Regional heterogeneity of pho is funny. If to comprise regional pho into three categories you have Northern Pho, Southern Pho, and Saigon Pho. All undeniably delicious, the subtle differences in soup composure are apparent in the finalized soup. Americans are generally exposed to more of Southern Pho than either of its counterparts. Southern Pho is undoubtedly the more herbaceous pho of the three. Pared with that of bean sprouts, Thai basil, Thai chilies, cilantro, and lime, these stringent flavors somehow act harmoniously when compiled together. Northern Pho is typically garnished with chopped onions, cilantro, hoisin, and chili sauce. All holding the same merits of gastronomic enjoyment, it’s a matter of preference when deciding upon a true victor. Condiment garnishing, on the other hand, is preferential, because of course it is. Some put chili and hoisin on a side plate and dip noodles to maintain broth integrity. Others ignore such a draconian approach.

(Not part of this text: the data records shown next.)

(** * Market health scoring engine: a shallow embedding and its properties

    The TypeScript services of the market-health API (liquidity, volatility,
    volume, health and risk scoring, the result cache, the stream store and
    the cache key of the comparison route) are transcribed here function by
    function, under the names they have in the source.

    Numbers.  A JavaScript [number] is modelled by an exact rational [Q];
    epoch-millisecond time stamps and sequence numbers, which are integers,
    by [Z].  Arithmetic is therefore exact: binary64 rounding, [NaN] and
    the infinities are not represented, and a division by zero, which the
    services guard against except in [calculatePriceChanges], gives 0.
    The three runtime functions whose results are not rational operations
    ([parseFloat], [Math.log10], [Math.sqrt]) are the fields of the class
    [Runtime]; every general theorem holds for all instances of it, and
    [decimalRuntime] is an executable instance used to evaluate the
    services on concrete inputs.  The numbered theorems (C1 to C10, X1 to
    X30) state orders, bounds, structural facts and equations between the
    expressions of the source, which hold under binary64 rounding as well;
    identities that only exact arithmetic has are kept to the auxiliary
    lemmas.  Concrete order books, among
    them the tight-book scenario whose spread percentage sits on a
    threshold, are evaluated on primitive binary64 numbers ([Binary64]),
    as JavaScript computes them.

    Time.  [Date.now()] is an explicit argument [now], read once per call.

    State.  The cache and the stream store are values threaded through
    their operations; their [Map]s are finite maps keyed by strings. *)

From Stdlib Require Import ZArith QArith Qround Qminmax Qabs Qpower Lia Lqa.
From Stdlib Require Import Ascii.
From Stdlib Require Import Floats.PrimFloat.
From Stdlib Require Uint63.
From stdpp Require Import gmap strings list sorting pretty.

Local Open Scope Z_scope.

(** ** The JavaScript runtime

    [Math_log10] and [Math_sqrt] stand for [Math.log10] and [Math.sqrt]
    where these return a number, that is on positive and on non-negative
    arguments; elsewhere JavaScript returns [NaN] or [-Infinity] and the
    fields are left unconstrained.  [parseFloat] stands for the function
    on the strings that hold a number. *)

Class Runtime := {
  parseFloat : string -> Q;
  Math_log10 : Q -> Q;
  Math_sqrt : Q -> Q
}.

(** [a < b] on numbers. *)
Definition Qlt_bool (a b : Q) : bool := negb (Qle_bool b a).

Definition Math_abs (x : Q) : Q := Qabs x.
Definition Math_max (x y : Q) : Q := Qmax x y.
Definition Math_min (x y : Q) : Q := Qmin x y.

(** [Math.round] rounds to the nearest integer, ties towards plus infinity. *)
Definition Math_round (x : Q) : Q := inject_Z (Qfloor (x + (1 # 2))).

(** [Math.pow] at an integer exponent. *)
Definition Math_pow (x : Q) (n : Z) : Q := Qpower x n.

(** ** An executable runtime

    Decimal strings are read exactly; [Math.sqrt] and [Math.log10] are
    computed in fixed point (twelve and six decimal places) and are exact
    on perfect squares and on powers of ten. *)

Module DecimalRuntime.

Definition digit_of (a : ascii) : option Z :=
  let n := Z.of_nat (nat_of_ascii a) - 48 in
  if (0 <=? n) && (n <=? 9) then Some n else None.
(** ** extract_folds_from_ir_blocks: looking a fold up *)

Lemma extract_folds_keeps (f : FoldScopeLocation) (post : list Block)
    (st st' : FoldState) :
  for_each extract_folds_step st post = Ok st' →
  f ∉ fold_scope_locations post → in_fold_location st ≠ Some f →
  dict_get (folds st') f = dict_get (folds st) f.
Proof.
  revert st. induction post as [|b post IH]; intros st; cbn [for_each].
  - by intros [= <-].
  - destruct (extract_folds_step st b) as [st1|e] eqn:Hstep; [|done].
    cbn [bind]. intros Hrun Hf Hloc. rewrite fold_scope_locations_cons in Hf.
    rewrite (IH st1 Hrun).
    + destruct st as [fs rem cur loc]. simpl in *.
      destruct b as [| | | |f'| | |], loc as [f0|]; simplify_eq/=; try done.
      rewrite dict_get_set. case_decide; [congruence|done].
    + intros Hin. apply Hf, elem_of_app. by right.
    + destruct st as [fs rem cur loc]. simpl in *.
      destruct b as [| | | |f'| | |], loc as [f0|]; simplify_eq/=; try done.
      intros [= ->]. apply Hf. by left.
Qed.

Lemma folds_keys_opened (l : list Block) (st : FoldState) (f : FoldScopeLocation) :
  folds_inv l st → f ∈ dict_keys (folds st) → f ∈ fold_scope_locations l.
Proof.
  intros Hinv [body Hget%dict_get_Some_elem]%dict_keys_get.
  destruct (finv_folds _ _ Hinv f body Hget) as (_ & p & q & ->).
  rewrite fold_scope_locations_app, fold_scope_locations_cons.
  apply elem_of_app. right. by left.
Qed.

(** X13. Looking a fold up in what the extraction returns: the key of a
    fold scope that is closed by an [Unfold] and whose location is not used by
    a later [Fold] is mapped to the blocks between the markers of the scope
    (of two closed scopes with one location the later one is found), and a
    location that no [Fold] of the sequence carries is no key. *)
Theorem extract_folds_lookup (ir_blocks : list Block)
    (folds : dict FoldScopeLocation (list Block)) (remaining : list Block)
    (f : FoldScopeLocation) :
  extract_folds_from_ir_blocks ir_blocks = Ok (folds, remaining) →
  (∀ pre body post,
     ir_blocks = pre ++ Fold f :: body ++ Unfold :: post →
     marker_free body = true →
     f ∉ fold_scope_locations post →
     dict_get folds f = Some body)
  ∧ (f ∉ fold_scope_locations ir_blocks → dict_get folds f = None).
Proof.
  intros (st & Hrun & <- & <-)%extract_folds_returns. split.
  - intros pre body post -> Hbody Hpost.
    rewrite for_each_app in Hrun.
    destruct (for_each extract_folds_step extract_folds_init pre) as [st0|e]
      eqn:Hpre; [|done].
    apply folds_inv_run in Hpre. pose proof (finv_current _ _ Hpre) as Hcur.
    destruct st0 as [fs rem cur loc]. simpl in *.
    destruct loc as [f0|]; [done|]. subst cur. simpl in Hrun.
    rewrite for_each_app, (extract_folds_inside _ _ f) in Hrun by done.
    simpl in Hrun.
    rewrite (extract_folds_keeps f post _ st Hrun); simpl; [|done|done].
    by rewrite dict_get_set, decide_True.
  - intros Hf. apply folds_inv_run in Hrun.
    destruct (dict_get (folds st) f) as [body|] eqn:Hget; [|done].
    destruct Hf. apply (folds_keys_opened _ st); [done|].
    apply dict_keys_get. by eexists.
Qed.

Lemma extract_folds_lookup_witness :
  (∀ pre body post,
     [Fold (mkFoldScopeLocation animal "out_Animal_ParentOf");
      Filter TrueLiteral; Unfold;
      Fold (mkFoldScopeLocation animal "out_Animal_ParentOf");
      Filter FalseLiteral; Unfold]
     = pre ++ Fold (mkFoldScopeLocation animal "out_Animal_ParentOf")
         :: body ++ Unfold :: post →
     marker_free body = true →
     mkFoldScopeLocation animal "out_Animal_ParentOf" ∉ fold_scope_locations post →
     dict_get [(mkFoldScopeLocation animal "out_Animal_ParentOf",
                [Filter FalseLiteral])]
       (mkFoldScopeLocation animal "out_Animal_ParentOf")
     = Some body)
  ∧ (mkFoldScopeLocation animal "out_Animal_ParentOf"
       ∉ fold_scope_locations
           [Fold (mkFoldScopeLocation animal "out_Animal_ParentOf");
            Filter TrueLiteral; Unfold;
            Fold (mkFoldScopeLocation animal "out_Animal_ParentOf");
            Filter FalseLiteral; Unfold] →
     dict_get [(mkFoldScopeLocation animal "out_Animal_ParentOf",
                [Filter FalseLiteral])]
       (mkFoldScopeLocation animal "out_Animal_ParentOf")
     = None).
Proof.
  apply (extract_folds_lookup
           [Fold (mkFoldScopeLocation animal "out_Animal_ParentOf");
            Filter TrueLiteral; Unfold;
            Fold (mkFoldScopeLocation animal "out_Animal_ParentOf");
            Filter FalseLiteral; Unfold]
           _ []).
  reflexivity.
Defined.

(** X14. What the extraction of the folds leaves holds no fold: a sequence
    without markers is returned whole with no fold recorded, and so are the
    remaining blocks of any extraction that returns. *)
Theorem extract_folds_again (ir_blocks : list Block)
    (folds : dict FoldScopeLocation (list Block)) (remaining : list Block) :
  extract_folds_from_ir_blocks ir_blocks = Ok (folds, remaining) →
  extract_folds_from_ir_blocks remaining = Ok ([], remaining)
  ∧ (marker_free ir_blocks = true → folds = [] ∧ remaining = ir_blocks).
Proof.
  assert (Hfree : ∀ l, marker_free l = true →
                       extract_folds_from_ir_blocks l = Ok ([], l)).
  { intros l Hl. unfold extract_folds_from_ir_blocks.
    by rewrite (extract_folds_outside l extract_folds_init Hl eq_refl). }
  intros Hrun. split.
  - apply Hfree.
    by destruct (extract_folds_returns _ _ _ Hrun)
      as (st & Hst%folds_inv_run%finv_remaining_free & _ & <-).
  - intros Hl. rewrite (Hfree _ Hl) in Hrun. by injection Hrun as <- <-.
Qed.

Lemma extract_folds_again_witness :
  extract_folds_from_ir_blocks [Filter TrueLiteral; Filter FalseLiteral]
  = Ok ([], [Filter TrueLiteral; Filter FalseLiteral])
  ∧ (marker_free
       [Filter TrueLiteral;
        Fold (mkFoldScopeLocation animal "out_Animal_ParentOf");
        Filter NullLiteral; Unfold; Filter FalseLiteral] = true →
     [(mkFoldScopeLocation animal "out_Animal_ParentOf", [Filter NullLiteral])]
     = []
     ∧ [Filter TrueLiteral; Filter FalseLiteral]
       = [Filter TrueLiteral;
          Fold (mkFoldScopeLocation animal "out_Animal_ParentOf");
          Filter NullLiteral; Unfold; Filter FalseLiteral]).
Proof.
  apply (extract_folds_again
           [Filter TrueLiteral;
            Fold (mkFoldScopeLocation animal "out_Animal_ParentOf");
            Filter NullLiteral; Unfold; Filter FalseLiteral]).
  reflexivity.
Defined.

(** ** extract_optional_location_root_info: when it raises *)

Lemma optional_mismatch_nil : ¬ optional_mismatch [].
Proof.
  intros [(pre & post & Heq & _) | (pre & e & post & Heq & _)]; by destruct pre.
Qed.

Lemma optional_mismatch_snoc (l : list Block) (b : Block) :
  optional_mismatch (l ++ [b])
  ↔ optional_mismatch l
    ∨ (b = EndOptional ∧ scope_depth 0 l = Some 0)
    ∨ (∃ e, b = Traverse e true ∧ last_marked l = None).
Proof.
  split.
  - intros [(pre & post & Heq & Hd) | (pre & e & post & Heq & Hm)];
      apply snoc_eq_middle in Heq as [(-> & -> & <-) | (post' & -> & ->)].
    + right; left. done.
    + left; left. by exists pre, post'.
    + right; right. by exists e.
    + left; right. by exists pre, e, post'.
  - intros [[(pre & post & -> & Hd) | (pre & e & post & -> & Hm)]
           | [(-> & Hd) | (e & -> & Hm)]].
    + left. exists pre, (post ++ [b]). by rewrite <- app_assoc.
    + right. exists pre, e, (post ++ [b]). by rewrite <- app_assoc.
    + left. by exists l, [].
    + right. by exists l, e, [].
Qed.

Lemma optional_mismatch_app (l post : list Block) :
  optional_mismatch l → optional_mismatch (l ++ post).
Proof.
  intros [(pre & post' & -> & Hd) | (pre & e & post' & -> & Hm)].
  - left. exists pre, (post' ++ post). by rewrite <- app_assoc.
  - right. exists pre, e, (post' ++ post). by rewrite <- app_assoc.
Qed.

Lemma optional_inv_depth (pre : list Block) (st : OptionalState) :
  optional_inv pre st →
  scope_depth 0 pre = Some (length (in_optional_root_locations st)).
Proof.
  intros Hinv. apply enclosing_depth.
  apply (scopes_at_enclosing _ _ _ (inv_scopes _ _ Hinv)).
Qed.

Lemma step_close_nothing (pre : list Block) (st : OptionalState) :
  optional_inv pre st → scope_depth 0 pre = Some 0 →
  optional_root_step st EndOptional = Raise AssertionError.
Proof.
  intros Hinv Hd. pose proof (optional_inv_depth _ _ Hinv) as Hlen.
  rewrite Hd in Hlen. injection Hlen as Hlen.
  destruct Hinv as [Hsc _ _ _ _].
  destruct st as [complex mapping roots flags preceding]. simpl in *.
  unfold_optional_root_step.
  rewrite (encountered_update pre roots flags EndOptional Hsc). simpl.
  by rewrite bool_decide_eq_true_2.
Qed.

Lemma step_open_unmarked (pre : list Block) (st : OptionalState) (e : string) :
  optional_inv pre st → last_marked pre = None →
  optional_root_step st (Traverse e true) = Raise AssertionError.
Proof.
  intros [Hsc Hprec _ _ _] Hm.
  destruct st as [complex mapping roots flags preceding]. simpl in *.
  unfold_optional_root_step.
  rewrite (encountered_update pre roots flags (Traverse e true) Hsc). simpl.
  by rewrite Hprec, Hm.
Qed.
(** * Blood bank record keeping: inventory ledger, request lifecycle, migration

    A shallow embedding of [main.go].  The SQLite database behind the
    handlers is modelled as a record of tables, each table a list of rows in
    insertion order; the SQL statements of the source become list
    operations ([find] for [QueryRow], a [map] for [UPDATE ... WHERE], an
    append for [INSERT]).

    Integer columns are [Z].  A Go [int] and an INTEGER cell of SQLite hold
    64 bits, and SQLite leaves the integer domain (for REAL) when [units + ?]
    or [units - ?] overflows; after that [Scan] into a Go [int] fails.  The
    model has no REAL cell: it is the program as long as every count stored
    in the inventory fits 64 bits ([fits], [inRange]); a statement that
    depends on it carries that bound as a hypothesis.  A numeric form
    field is the integer [strconv.Atoi] returns for it, [0] for a malformed
    one: the handlers drop the parse error.

    Strings are byte strings.  [Text.TrimSpace] and [Text.ToUpper] are
    [strings.TrimSpace] and [strings.ToUpper] on the ASCII strings
    ([Text.isASCII]); on a string with a byte above 127 the functions of Go
    also trim the Unicode white space (U+0085, U+00A0, ...) and fold the
    Unicode letters, which the functions here leave alone.  A statement
    that selects a branch or names a stored text through these functions
    carries the ASCII hypothesis.

    The store is deterministic: a statement fails only on a constraint it
    can violate (a foreign key, a missing table).  The branches a handler
    takes when the driver fails for another reason are not part of the
    model. *)

From Stdlib Require Import ZArith List String Ascii Bool Lia.
Import ListNotations.

Local Open Scope string_scope.
Local Open Scope list_scope.
Local Open Scope Z_scope.

(** ** Strings: [strings.TrimSpace], [strings.ToUpper], SQL [TRIM] and [UPPER] *)

Module Text.

(** The strings of bytes below 128.  On these [TrimSpace] and [ToUpper]
    below are the functions of Go; Go takes the same fast path on them. *)
Fixpoint isASCII (s : string) : bool :=
  match s with
  | EmptyString => true
  | String c r => (nat_of_ascii c <? 128)%nat && isASCII r
  end.

(** White space of [strings.TrimSpace] on the ASCII range:
    tab, line feed, vertical tab, form feed, carriage return, space. *)
Definition isSpace (c : ascii) : bool :=
  let n := nat_of_ascii c in
  ((9 <=? n)%nat && (n <=? 13)%nat) || (n =? 32)%nat.

(** SQL [TRIM(x)] with one argument removes spaces (0x20) only. *)
Definition isBlank (c : ascii) : bool := (nat_of_ascii c =? 32)%nat.

Fixpoint trimLeft (p : ascii -> bool) (s : string) : string :=
  match s with
  | EmptyString => EmptyString
  | String c r => if p c then trimLeft p r else s
  end.
Definition OptionalType (type : Type_) (name_ : option string) : Type_ :=
  {| name := match name_ with
             | Some n => n
             | None => "Optional<" ++ name type ++ ">"
             end;
     is_ := fun u => if loose_eq_null u then Returned true else is_ type u;
     validate := fun u c =>
       if loose_eq_null u then Returned (t_success VUndefined)
       else validate type u c;
     encode := encode type |}.

(* ================================================================== *)
(** ** [SizedType] *)

Module SizedTypeProps.
Record t : Type := mk {
  min : option Z;
  max : option Z;
  name : option string;
  errorMessage : option string
}.

(** The default [props = {}]. *)
Definition empty : t := mk None None None None.
End SizedTypeProps.

(** Truthiness of an optional number: [undefined] and [0] are falsy. *)
Definition truthy (bound : option Z) : bool :=
  match bound with
  | None => false
  | Some z => negb (z =? 0)
  end.

(** [size >= bound] and [size <= bound]; a comparison with [undefined] is
    false. *)
Definition size_ge (size : Z) (bound : option Z) : bool :=
  match bound with
  | None => false
  | Some z => z <=? size
  end.

Definition size_le (size : Z) (bound : option Z) : bool :=
  match bound with
  | None => false
  | Some z => size <=? z
  end.
Definition label_of (item : OutputLabel * PinConfig.t * LedStrip.t) : string :=
  LedStrip.label item.2.

(** Rule 1: an output whose pin an earlier output already uses. *)
Definition pin_reused (outputs : list (OutputLabel * PinConfig.t))
    (m : Message) : Prop :=
  exists earlier out pin later,
    outputs = earlier ++ (out, pin) :: later
    /\ PinConfig.gpio pin ∈ (pin_of <$> earlier)
    /\ m = PinUsedOnMultipleOutputs (PinConfig.gpio pin).

(** Rule 2: a strip whose label an earlier strip already carries. *)
Definition label_reused (strips : list (OutputLabel * PinConfig.t * LedStrip.t))
    (m : Message) : Prop :=
  exists earlier out pin strip later,
    strips = earlier ++ (out, pin, strip) :: later
    /\ LedStrip.label strip ∈ (label_of <$> earlier)
    /\ m = LabelUsedOnMultipleStrips out (LedStrip.label strip).

(** Rule 3: [start_channel - 1 + pixel_count * footprint] must not exceed
    512. *)
Definition last_channel (ty : Fixture.t) (strip : LedStrip.t) : Z :=
  LedStrip.start_channel strip - 1
  + LedStrip.pixel_count strip * Fixture.profile_size ty.

Definition overflows (strips : list (OutputLabel * PinConfig.t * LedStrip.t))
    (m : Message) : Prop :=
  exists out pin strip ty,
    (out, pin, strip) ∈ strips
    /\ Fixture.from_string (PinConfig.pixel_type pin) = Ok ty
    /\ last_channel ty strip > DMX_UNI_SIZE
    /\ m = DoesNotFitUniverse out (LedStrip.label strip).

(** [m] reports an offender of the configuration. *)
Definition violation (cfg : FullConfig.t) (m : Message) : Prop :=
  pin_reused (FullConfig.outputs cfg) m
  \/ label_reused (declared_strips cfg) m
  \/ overflows (declared_strips cfg) m.

(** What the configuration model guarantees of every output. *)
Definition valid_pixel_types (cfg : FullConfig.t) : Prop :=
  Forall
    (fun item =>
       PinConfig.validate_fixture_type (PinConfig.pixel_type item.2) = true)
    (FullConfig.outputs cfg).

(** The patch of a strip declared at position [pos] of its output. *)
Definition patch_of (pin : PinConfig.t) (ty : Fixture.t) (pos : nat)
    (strip : LedStrip.t) : FixturePatch.t :=
  FixturePatch.mk (LedStrip.label strip) ty (LedStrip.pixel_count strip)
    (LedStrip.universe strip) (LedStrip.start_channel strip)
    (PinConfig.gpio pin) pos.

Fixpoint patches_from (pin : PinConfig.t) (ty : Fixture.t) (pos : nat)
    (strips : list LedStrip.t) : list FixturePatch.t :=
  match strips with
  | [] => []
  | strip :: strips' =>
      patch_of pin ty pos strip :: patches_from pin ty (S pos) strips'
  end.

(** The patches of a configuration in declaration order. *)
Definition declared_patches (cfg : FullConfig.t) : list FixturePatch.t :=
  FullConfig.outputs cfg
  ≫= (fun item =>
        match Fixture.from_string (PinConfig.pixel_type item.2) with
        | Ok ty => patches_from item.2 ty 0 (PinConfig.strips item.2)
        | Raise _ => []
        end).

(** Appending a patch to its universe's list. *)
Definition uni_add (m : gmap Z (list FixturePatch.t)) (p : FixturePatch.t)
  : gmap Z (list FixturePatch.t) :=
  <[FixturePatch.universe p := default [] (m !! FixturePatch.universe p) ++ [p]]> m.

(** What [_validate_cfg] knows after the outputs [outs] and the strips
    [strips] have been checked. *)
Record checked (outs : list (OutputLabel * PinConfig.t))
    (strips : list (OutputLabel * PinConfig.t * LedStrip.t))
    (s : FixtureManager.vstate) : Prop := mk_checked {
  checked_gpio : forall g, g ∈ FixtureManager.declared_gpio s <-> g ∈ (pin_of <$> outs);
  checked_labels :
    forall l, l ∈ FixtureManager.declared_labels s <-> l ∈ (label_of <$> strips);
  checked_log :
    forall m, m ∈ FixtureManager.logmessage s
              <-> pin_reused outs m \/ label_reused strips m \/ overflows strips m;
  checked_valid :
    FixtureManager.tmp_valid s = true <-> FixtureManager.logmessage s = []
}.

(** [p] is a strip of the patch table, found through either index. *)
Definition in_table (self : FixtureManager.t) (p : FixturePatch.t) : Prop :=
  (exists pin queue,
     PyDict.get (FixtureManager._by_out self) pin = Some queue /\ p ∈ queue)
  \/ (exists universe, p ∈ FixtureManager.get_fixtures_by_uni self universe).

(** What the patching loops have built after the outputs [outs]. *)
Definition patched (outs : list (OutputLabel * PinConfig.t))
    (s : FixtureManager.pstate) : Prop :=
  FixtureManager.by_uni s
  = foldl uni_add ∅ (declared_patches (FullConfig.mk outs))
  /\ forall k queue, PyDict.get (FixtureManager.by_out s) k = Some queue ->
       exists out pin ty,
         (out, pin) ∈ outs /\ PinConfig.gpio pin = k
         /\ queue = patches_from pin ty 0 (PinConfig.strips pin)
         /\ (PinConfig.strips pin <> [] ->
             Fixture.from_string (PinConfig.pixel_type pin) = Ok ty).

(** The value of pixel [px] of an rgb8 strip that starts at DMX address
    [start]. *)
Definition rgb8_pixel (dmxData : list Z) (start : Z) (px : nat) : Pixel.t :=
  Pixel.mk 8
    (default 0 (dmx_byte dmxData (start + Z.of_nat px * 3 + 0)))
    (default 0 (dmx_byte dmxData (start + Z.of_nat px * 3 + 1)))
    (default 0 (dmx_byte dmxData (start + Z.of_nat px * 3 + 2)))
    0.

(** Pixels [first], [first + 1], ... ([count] of them) of such a strip, as
    stored in a buffer of byte order [order]. *)
Definition strip_frame_from (order : string) (dmxData : list Z) (start : Z)
    (first count : nat) : list (list Z) :=
  (fun px => Pixel.asTuple (rgb8_pixel dmxData start px) order)
    <$> seq first count.

Definition strip_frame (order : string) (sacnData : gmap Z UniverseData.t)
    (patch : FixturePatch.t) : list (list Z) :=
  match sacnData !! FixturePatch.universe patch with
  | Some uni =>
      strip_frame_from order (UniverseData.dmxData uni)
        (FixturePatch.start_channel patch) 0
        (Z.to_nat (FixturePatch.pixel_count patch))
  | None => []
  end.

(** What one iteration writes at the head of a line's buffer: the frames of
    the strips whose universe is in the batch, one after the other. *)
Fixpoint line_frame (order : string) (sacnData : gmap Z UniverseData.t)
    (patches : list FixturePatch.t) : list (list Z) :=
  match patches with
  | [] => []
  | patch :: patches' =>
      strip_frame order sacnData patch ++ line_frame order sacnData patches'
  end.

(** A universe of 512 byte values. *)
Definition snapshot_ok (dmxData : list Z) : Prop :=
  length dmxData = 512%nat /\ Forall (fun v => 0 <= v <= 255) dmxData.

(** An rgb8 strip as the patch table holds it. *)
Definition rgb8_strip_ok (patch : FixturePatch.t) : Prop :=
  FixturePatch.pixel_type patch = Fixture.PX_RGB_8
  /\ 1 <= FixturePatch.start_channel patch
  /\ FixturePatch.end_channel patch <= 512.

(** The round variables before the first strip, or as that strip set them. *)
Definition round_locals (L : Worker.locals) : Prop :=
  Worker.patch_px_type L = None \/ rgb8_locals L.

(** ** Sample inputs *)

Definition sample_str (instant : Z) : string := "2026-01-01 00:00:00".

Definition sample_packet : DataPacket.t :=
  DataPacket.mk 0 7 100 "desk" ([255; 128; 0] ++ replicate 509 0) 1.

Definition sample_manager : sACNmanager.t :=
  sACNmanager.mk {[7 := TimedDataPacket.mk sample_packet 1000]} {[7 := 1000]}
    [7] (Some (Queue.mk 50 [] false)) [].


(** Two strips of universe 7 declared in descending order of start channel. *)
Definition sample_pin : PinConfig.t :=
  PinConfig.mk gpio18 "rgb8"
    [LedStrip.mk "second" 5 7 31; LedStrip.mk "first" 10 7 1].

Definition sample_cfg : FullConfig.t := FullConfig.mk [(OUT1, sample_pin)].

(** A pin used twice, a label used twice, and a strip of 170 four-byte
    pixels starting at channel 1. *)
Definition sample_cfg_invalid : FullConfig.t :=
  FullConfig.mk
    [(OUT1, PinConfig.mk gpio18 "rgb8"
              [LedStrip.mk "a" 10 1 1; LedStrip.mk "a" 10 1 31]);
     (OUT2, PinConfig.mk gpio18 "rgbw8" [LedStrip.mk "z" 170 2 1])].

Definition sample_patch : FixturePatch.t :=
  FixturePatch.mk "strip" Fixture.PX_RGB_8 1 5 1 gpio18 0.

Definition sample_buffers : PyDict.t GPIO Pi5PixelBuffer.t :=
  [(gpio18, Pi5PixelBuffer.mk "GRB" [[9; 9; 9]] [[[9; 9; 9]]])].

Definition sample_locals : Worker.locals :=
  Worker.mk_locals 0 (Some Fixture.PX_RGB_8) 3 [0; 1; 2] 3
    [FixtureChannel.R8; FixtureChannel.G8; FixtureChannel.B8] Pixel.new8
    sample_buffers.

Definition sample_worker : Worker.t :=
  Worker.mk sample_buffers false [WorkerActive] Worker.Running.



(** A line of two strips, the first on universe 4, the second on universe
    5, and a batch that only carries universe 5. *)
Definition two_strips : PyDict.t GPIO (list FixturePatch.t) :=
  [(gpio18,
    [FixturePatch.mk "first" Fixture.PX_RGB_8 2 4 1 gpio18 0;
     FixturePatch.mk "second" Fixture.PX_RGB_8 1 5 1 gpio18 1])].

Definition three_pixels : PyDict.t GPIO Pi5PixelBuffer.t :=
  [(gpio18, Pi5PixelBuffer.mk "RGB" (blackout_frame 3) [])].

Definition universe5_only : gmap Z UniverseData.Dict :=
  {[5 := UniverseData.mk_dict 5 100 "desk" ([255; 128; 0] ++ replicate 509 0)
           "2026-01-01 00:00:00"]}.


(** A strip of four-byte pixels. *)
Definition rgbw_strip : FixturePatch.t :=
  FixturePatch.mk "white" Fixture.PX_RGBW_8 4 5 1 gpio18 0.

(** The sample packet arriving at 1 ms with nothing else touching the queue. *)
Definition first_arrival : sACNmanager.arrival :=
  sACNmanager.mk_arrival sample_packet 1000 sACNmanager.quiet.

(** ** Vocabulary for the rest of the code *)

(** The DMX bytes a run of channels takes. *)
Definition bytes_of (chs : list FixtureChannel.t) : Z :=
  foldr (fun ch acc => ChannelDepth.byteCount (FixtureChannel.depth ch) + acc)
    0 chs.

I live in Connecticut. Pho is surprisingly not common spread. I say that somewhat hyperbolically of course. In Connecticut, especially in the area of Fairfield country in which I call home, there happens to be a desolation of anything outside of pub food. Why, I’m not exactly sure? Still, this leaves room for an opportunity of experimentation or mainly, in my case, culinary failures. I can’t, however, claim failure to the Southern style pho broth I concocted around a week ago, even if it did take 17 hours.
Now for your inconvenience, I think measurements are rudimentary. I’m sorry, but pho is more of a taste and adjust type of broth. Nevertheless creating a baseline ingredient list should be more than helpful for you, the reader, to experiment.
Beef Bones Fennel Seed
White Onion Cardamom
Ginger Cinnamon
Star Anise Shallots
Clove Galangal
Galangal isn’t necessarily traditional, but it imparts a great deal of citrusy undertones that would be absent without its addition. Again this is not traditional.
Step 1: Char white onion, galangal, ginger, and shallots over heat, skin on. Pull off heat once gently colored, then place in bowl. Put plastic wrap over the bowl. This will be beneficial for skin separation.
Step 2: Boil beef bones for 20 minutes or so to remove that classic “funk” in boiling water. Strain water, scrub bones, and rest aside.
Step 3: Toast spices until floral. Tie in cheesecloth to create spice sachet which will later be placed into stock.
Step 4: Remove skin still attached to white onion, ginger, shallots, and galangal, to maintain a clear broth. This can be quickly done with the back of a spoon for the galangal and ginger.
Step 5: Introduce all physical food items into a stock pot with enough water to cover. Put on simmer.
Step 6: Simmer for what seems like centuries.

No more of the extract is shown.